2017 marked Justin's third year of being involved with the symposium, and Ethan's first. Ethan believed that taking part in the symposium would be a great learning opportunity, as well as looking good on a résumé! He said he learned a lot from the experience. For his project, he contacted Dr. Moussavi at the University of Manitoba, and began a project that was loosely based on some work previously done by university students.

Ethan's project was based on muscle ability following a stroke: the brain sends a signal to muscles, and a patient who has suffered a stroke tends to lose muscle ability, as the brain's ability to send those signals can deteriorate. He built a device that would detect the signal and show it visually on a computer, as well as playing tones from a speaker based on how hard a muscle was contracting (for example, flexing a muscle hard would yield a higher-pitched note). For his project at the intermediate level, Ethan won Best Intermediate Project in Physical Science, a gold medal, and a Certificate of Excellence awarded by the Canadian Medical and Biological Engineering Society (CMBES). He was also invited to a poster competition at CMBES' National Conference to be held in late May. 

Justin's project this year examined the topic of Peptide-Directed Selective Knockdown of Misfolded SOD1 by Chaperone-Mediated Autophagy. His research studied ALS, a neurodegenerative disease that typically results in death 3-5 years following diagnosis. ALS is also known as Lou Gehrig's disease and motor neurone disease, and causes the death of neurons which control voluntary muscles. It is characterized by stiff muscles, muscle twitching, and gradually worsening weakness due to muscles decreasing in size, the result being difficulty speaking, swallowing, and eventually breathing.
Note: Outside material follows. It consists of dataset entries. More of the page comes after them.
(** Rule 3 is applied after rules 1 and 2: a candidate that rule 1 removed
    does not count as an earlier occurrence of its physical key.  Here
    [jnc_1] is already stored under the key of another address, so the
    second candidate, the same room under a new id, is kept. *)
Example rule3_ranges_over_survivors :
  listing_id <$>
    (filter_new_listings
       [sample_listing "jnc_1" "Tokyo 9-9" "3F"; sample_listing "jnc_7" "Tokyo 9-9" "3F"]
       sample_db).1 = ["jnc_7"].
Proof. reflexivity. Qed.

(** Rule 3 as worded looks at the whole candidate batch.  With listing
    [jnc_1] stored, the batch holds [jnc_1] and then [jnc_7], the same room
    under another id: as worded, [jnc_7] is dropped, its key having been
    seen earlier in the batch; the code returns it, [jnc_1] having been
    removed by rule 1 before its key was recorded. *)
Lemma C1_counterexample :
  (filter_new_listings
     [sample_listing "jnc_1" "Tokyo 9-9" "3F"; sample_listing "jnc_7" "Tokyo 9-9" "3F"]
     sample_db).1 = [sample_listing "jnc_7" "Tokyo 9-9" "3F"] ∧
  filterNew_worded sample_db
    [sample_listing "jnc_1" "Tokyo 9-9" "3F"; sample_listing "jnc_7" "Tokyo 9-9" "3F"] = [].
Proof. split; vm_compute; reflexivity. Qed.

Lemma filterNew_survivors_rule2 db ls l : l ∈ filterNew_survivors db ls → rule2 db l.
Proof.
  unfold filterNew_survivors. intros Hl. apply keep_first_occurrence_elem in Hl.
  by apply list_elem_of_filter in Hl as [? _].
Qed.
Lemma parse_items_keys recur items acc out :
  parse_items recur items acc = Ok out ->
  NoDup acc.*1 ->
  NoDup out.*1
  /\ forall k, k ∈ out.*1 <-> k ∈ acc.*1 \/ k ∈ (out_key <$> items.*1).
Proof.
  revert acc. induction items as [|[k0 v0] items IH]; intros acc Hp Hnd; simpl in Hp.
  - inversion Hp; subst. split; [exact Hnd|]. intros k. split; [auto|].
    intros [Hk|Hk]; [exact Hk | inversion Hk].
  - destruct (parse_field recur k0 v0) as [kv|e] eqn:Hf; [|discriminate].
    simpl in Hp. pose proof (parse_field_key _ _ _ _ Hf) as Hkey.
    assert (Hset : forall k, k ∈ (dict_set acc kv.1 kv.2).*1
                             <-> k ∈ acc.*1 \/ k = out_key k0).
    { intros k. rewrite dict_set_keys, Hkey.
      destruct (decide (out_key k0 ∈ acc.*1)) as [Hin|Hno].
      - split; [auto|]. intros [Hk| ->]; assumption.
      - rewrite elem_of_app, list_elem_of_singleton. reflexivity. }
    destruct (IH _ Hp) as [Hnd' Hiff].
    { rewrite dict_set_keys.
      destruct (decide (kv.1 ∈ acc.*1)) as [Hin|Hno]; [exact Hnd|].
      apply NoDup_app. split; [exact Hnd|]. split.
      - intros k Hk Hk'. apply list_elem_of_singleton in Hk'. subst. auto.
      - apply NoDup_singleton. }
    split; [exact Hnd'|]. intros k. rewrite Hiff, Hset. simpl.
    rewrite elem_of_cons. tauto.
Qed.

(** X7: the mapping that [parse_fields] returns holds each key once,
    and its keys are exactly the keys of the input with the reserved
    part removed from those that end with it. *)
Theorem parse_fields_keys depth fields parsed :
  parse_fields depth fields = Ok parsed ->
  NoDup parsed.*1
  /\ forall k, k ∈ parsed.*1 <-> k ∈ (out_key <$> fields.*1).
Proof.
  destruct depth as [|depth]; [discriminate|]. simpl. intros Hp.
  destruct (parse_items_keys _ _ _ _ Hp) as [Hnd Hiff]; [constructor|].
  split; [exact Hnd|]. intros k. rewrite Hiff. split; [|auto].
  intros [Hk|Hk]; [inversion Hk | exact Hk].
Qed.

(** X8: of the fields stored under one key the last in input order
    wins: the mapping returned holds, under that key, what the loop
    body makes of this field. *)
Theorem parse_fields_last_field_wins depth pre key value post parsed :
  parse_fields (S depth) (pre ++ (key, value) :: post) = Ok parsed ->
  Forall (fun kv => out_key kv.1 <> out_key key) post ->
  exists val,
    parse_field (parse_fields depth) key value = Ok (out_key key, val)
    /\ dict_lookup parsed (out_key key) = Some val.
Proof.
  simpl. intros Hrun Hpost. rewrite parse_items_app in Hrun.
  apply result_bind_Ok in Hrun as (mid & _ & Hrun). simpl in Hrun.
  destruct (parse_field (parse_fields depth) key value) as [[k val]|e] eqn:Hf;
    [|discriminate].
  simpl in Hrun. pose proof (parse_field_key _ _ _ _ Hf) as Hk. simpl in Hk. subst k.
  exists val. split; [reflexivity|].
  rewrite (parse_items_keeps _ _ _ _ _ Hrun Hpost). apply dict_lookup_set_eq.
Qed.

Lemma parse_field_mono (recur recur' : dict -> result dict) key value kv :
  (forall d r, recur d = Ok r -> recur' d = Ok r) ->
  parse_field recur key value = Ok kv ->
  parse_field recur' key value = Ok kv.
Proof.
  intros Hmono. unfold parse_field.
  destruct (if endswith key "Enc" then _ else _) as [[k v]|e]; [|discriminate].
  simpl. destruct v; try (intros Hf; exact Hf).
  destruct (recur d) as [r|e] eqn:Hr; [|discriminate].
  rewrite (Hmono _ _ Hr). intros Hf; exact Hf.
Qed.

Lemma parse_items_mono (recur recur' : dict -> result dict) items acc out :
  (forall d r, recur d = Ok r -> recur' d = Ok r) ->
  parse_items recur items acc = Ok out ->
  parse_items recur' items acc = Ok out.
Proof.
  intros Hmono. revert acc. induction items as [|[k v] items IH]; intros acc; simpl.
  - intros Hp; exact Hp.
  - destruct (parse_field recur k v) as [kv|e] eqn:Hf; [|discriminate].
    rewrite (parse_field_mono _ _ _ _ _ Hmono Hf). simpl. apply IH.
Qed.

(** X9: the recursion limit only bounds the nesting: a mapping
    returned within one limit is returned within every larger one. *)
Theorem parse_fields_deeper depth depth' fields parsed :
  parse_fields depth fields = Ok parsed ->
  (depth <= depth')%nat ->
  parse_fields depth' fields = Ok parsed.
Proof.
  revert depth' fields parsed.
  induction depth as [|depth IH]; intros depth' fields parsed Hp Hle; [discriminate|].
  destruct depth' as [|depth']; [lia|]. simpl in *.
  apply (parse_items_mono (parse_fields depth)); [|exact Hp].
  intros d r Hd. apply (IH _ _ _ Hd). lia.
Qed.

Lemma parse_items_plain recur items acc :
  Forall (fun kv => endswith kv.1 "Enc" = false
                    /\ forall d, unwrap kv.2 <> VDict d) items ->
  NoDup (acc.*1 ++ items.*1) ->
  parse_items recur items acc
  = Ok (acc ++ ((fun kv => (kv.1, decode_text (second_of_pair (unwrap kv.2))))
                  <$> items))%list.
Proof.
  revert acc. induction items as [|[k v] items IH]; intros acc Hall Hnd; simpl.
  - rewrite app_nil_r. reflexivity.
  - apply Forall_cons in Hall as [[Hkey Hval] Hall]. simpl in Hkey, Hval.
    assert (Hf : parse_field recur k v
                 = Ok (k, decode_text (second_of_pair (unwrap v)))).
    { unfold parse_field. rewrite Hkey. simpl.
      destruct (unwrap v) eqn:Hu; try reflexivity.
      exfalso. apply (Hval d). reflexivity. }
    rewrite Hf. simpl.
    simpl in Hnd. apply NoDup_app in Hnd as (Hacc & Hdisj & Hitems).
    apply NoDup_cons in Hitems as [Hk Hitems].
    rewrite dict_set_new by (intros Hin; apply (Hdisj _ Hin); left).
    rewrite IH; [rewrite <- app_assoc; reflexivity | exact Hall |].
    rewrite fmap_app. simpl. rewrite <- app_assoc. simpl.
    apply NoDup_app. split; [exact Hacc|]. split.
    + exact Hdisj.
    + apply NoDup_cons. split; assumption.
Qed.

(** X10: a mapping with distinct keys, none with the reserved ending,
    and no mapping among its values once unwrapped, is normalised
    without exception and without a nested call: field by field in
    input order, each value is unwrapped, reduced to its second
    element if it is a pair, and turned into text if it is bytes that
    decode. *)
Theorem parse_fields_plain_record depth fields :
  NoDup fields.*1 ->
  Forall (fun kv => endswith kv.1 "Enc" = false
                    /\ forall d, unwrap kv.2 <> VDict d) fields ->
  parse_fields (S depth) fields
  = Ok ((fun kv => (kv.1, decode_text (second_of_pair (unwrap kv.2)))) <$> fields).
Proof.
  intros Hnd Hall. simpl. apply (parse_items_plain _ _ [] Hall). exact Hnd.
Qed.

End parse_fields_more.

(** ** More on versions *)

Lemma str_app_nil_r s : s +:+ "" = s.
Proof. induction s as [|c s IH]; [reflexivity|]. rewrite str_app_cons, IH. reflexivity. Qed.

Lemma str_app_assoc a b c : (a +:+ b) +:+ c = a +:+ (b +:+ c).
Proof. induction a as [|x a IH]; [reflexivity|]. rewrite !str_app_cons, IH. reflexivity. Qed.

Lemma rev_app_app a b s : String.rev_app a b +:+ s = String.rev_app a (b +:+ s).
Proof.
  revert b. induction a as [|c a IH]; intros b; [reflexivity|].
  simpl. rewrite IH. reflexivity.
Qed.

Lemma rev_cons_app c cur s : String.rev (String c cur) +:+ s = String.rev cur +:+ String c s.
Proof. unfold String.rev. simpl. rewrite !rev_app_app. reflexivity. Qed.

Lemma not_occurs_cons sep c s :
  ~ occurs_in (String sep "") (String c s) ->
  c <> sep /\ ~ occurs_in (String sep "") s.
Proof.
  intros Hno. split.
  - intros ->. apply Hno. exists "", s. reflexivity.
  - intros (a & b & ->). apply Hno. exists (String c a), b. reflexivity.
Qed.

(** A name without the separator is one piece. *)
Lemma split_from_one_piece sep s cur :
  ~ occurs_in (String sep "") s ->
  split_from sep s cur = [String.rev cur +:+ s].
Proof.
  revert cur. induction s as [|c s IH]; intros cur Hno; simpl.
  - rewrite str_app_nil_r. reflexivity.
  - apply not_occurs_cons in Hno as [Hc Hno].
    replace (Ascii.eqb c sep) with false by (symmetry; apply Ascii.eqb_neq; exact Hc).
    rewrite (IH _ Hno), rev_cons_app. reflexivity.
Qed.

(** The last piece is what follows the last separator, and the pieces
    before it join back into what precedes it. *)
Lemma split_from_last_piece sep stem ext cur :
  ~ occurs_in (String sep "") ext ->
  exists front,
    front <> []
    /\ split_from sep (stem +:+ String sep ext) cur = (front ++ [ext])%list
    /\ join (String sep "") front = String.rev cur +:+ stem.
Proof.
  intros Hext. revert cur. induction stem as [|c stem IH]; intros cur.
  - exists [String.rev cur]. split; [discriminate|]. simpl.
    rewrite Ascii.eqb_refl, (split_from_one_piece _ _ _ Hext), str_app_nil_r.
    split; reflexivity.
  - rewrite str_app_cons. simpl. destruct (Ascii.eqb c sep) eqn:Hc.
    + apply Ascii.eqb_eq in Hc. subst c.
      destruct (IH "") as (front & Hne & Hsplit & Hjoin).
      exists (String.rev cur :: front). split; [discriminate|].
      rewrite Hsplit. split; [reflexivity|].
      destruct front as [|p front]; [congruence|].
      change (join (String sep "") (String.rev cur :: p :: front))
        with (String.rev cur +:+ String sep "" +:+ join (String sep "") (p :: front)).
      rewrite Hjoin. reflexivity.
    + destruct (IH (String c cur)) as (front & Hne & Hsplit & Hjoin).
      exists front. split; [exact Hne|]. split; [exact Hsplit|].
      rewrite Hjoin. apply rev_cons_app.
Qed.

Section versions_more.
Context `{Codecs}.

Lemma fill_versions_keys self flds lookup acc acc' key :
  fill_versions self flds lookup acc = (acc', None) ->
  is_Some (acc' !! key)
  <-> is_Some (acc !! key)
      \/ exists prefix, (key, prefix) ∈ lookup
                        /\ dict_mem flds (prefix +:+ "Res") = true.
Proof.
  revert acc. induction lookup as [|[k p] rest IH]; intros acc Hfill; simpl in Hfill.
  - inversion Hfill; subst. split; [auto|].
    intros [Hs|(prefix & Hin & _)]; [exact Hs | inversion Hin].
  - destruct (dict_mem flds (p +:+ "Res")) eqn:Hmem.
    + destruct (build_version self flds p) as [v|e]; [|discriminate].
      rewrite (IH _ Hfill). rewrite lookup_insert_is_Some. split.
      * intros [[->|[_ Hs]]|(prefix & Hin & Hres)].
        -- right. exists p. split; [left | exact Hmem].
        -- left. exact Hs.
        -- right. exists prefix. split; [right; exact Hin | exact Hres].
      * intros [Hs|(prefix & Hin & Hres)].
        -- left. destruct (decide (k = key)); [left; assumption | right; auto].
        -- apply elem_of_cons in Hin as [Heq|Hin].
           ++ inversion Heq; subst. left. left. reflexivity.
           ++ right. exists prefix. auto.
    + rewrite (IH _ Hfill). split.
      * intros [Hs|(prefix & Hin & Hres)]; [left; exact Hs|].
        right. exists prefix. split; [right; exact Hin | exact Hres].
      * intros [Hs|(prefix & Hin & Hres)]; [left; exact Hs|].
        apply elem_of_cons in Hin as [Heq|Hin].
        -- inversion Heq; subst. congruence.
        -- right. exists prefix. auto.
Qed.

Lemma fill_versions_untouched self flds lookup acc acc' key :
  fill_versions self flds lookup acc = (acc', None) ->
  (forall prefix, (key, prefix) ∈ lookup -> dict_mem flds (prefix +:+ "Res") = false) ->
  acc' !! key = acc !! key.
Proof.
  revert acc. induction lookup as [|[k p] rest IH]; intros acc Hfill Hno; simpl in Hfill.
  - inversion Hfill. reflexivity.
  - assert (Hrest : forall prefix, (key, prefix) ∈ rest ->
                      dict_mem flds (prefix +:+ "Res") = false).
    { intros prefix Hin. apply Hno. right. exact Hin. }
    destruct (dict_mem flds (p +:+ "Res")) eqn:Hmem.
    + destruct (build_version self flds p) as [v|e]; [|discriminate].
      rewrite (IH _ Hfill Hrest). apply lookup_insert_ne.
      intros ->. specialize (Hno p). rewrite Hmem in Hno.
      discriminate Hno. left.
    + apply (IH _ Hfill Hrest).
Qed.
Justin expected that a certain protein, the misfolded SOD1, was related to causing ALS, specifically degrading the protein. The CT4 peptide selectively binds to this protein, and sends it to lysosomes in the body resulting in degradation. There is currently no cure, or a reliable method of diagnosis. Justin's project allowed him to develop not only a more reliable method of diagnosis, but a possible cure! Justin has always been interested in scientific research, and had already worked in a cardiovascular research lab at the University of Manitoba. This year, he wanted to try something new, and conducted his research in a neuroscience lab at the university. In previous years, his research had been done at St. Boniface. 

This year, at the senior level, Justin not only qualified for the Canada-Wide Science Fair (CWSF), but came away having won the Best Individual Biological Sciences Project, the Manitoba Neuroscience Network Award, the American Physiological Society (APS) Science Fair Award, as well as a gold medal!

Each group’s project was completely voluntary – there will likely be a mention on students’ report cards regarding their work on projects, but these had nothing to do with grades, and students took part for the experience and pure interest in scientific research!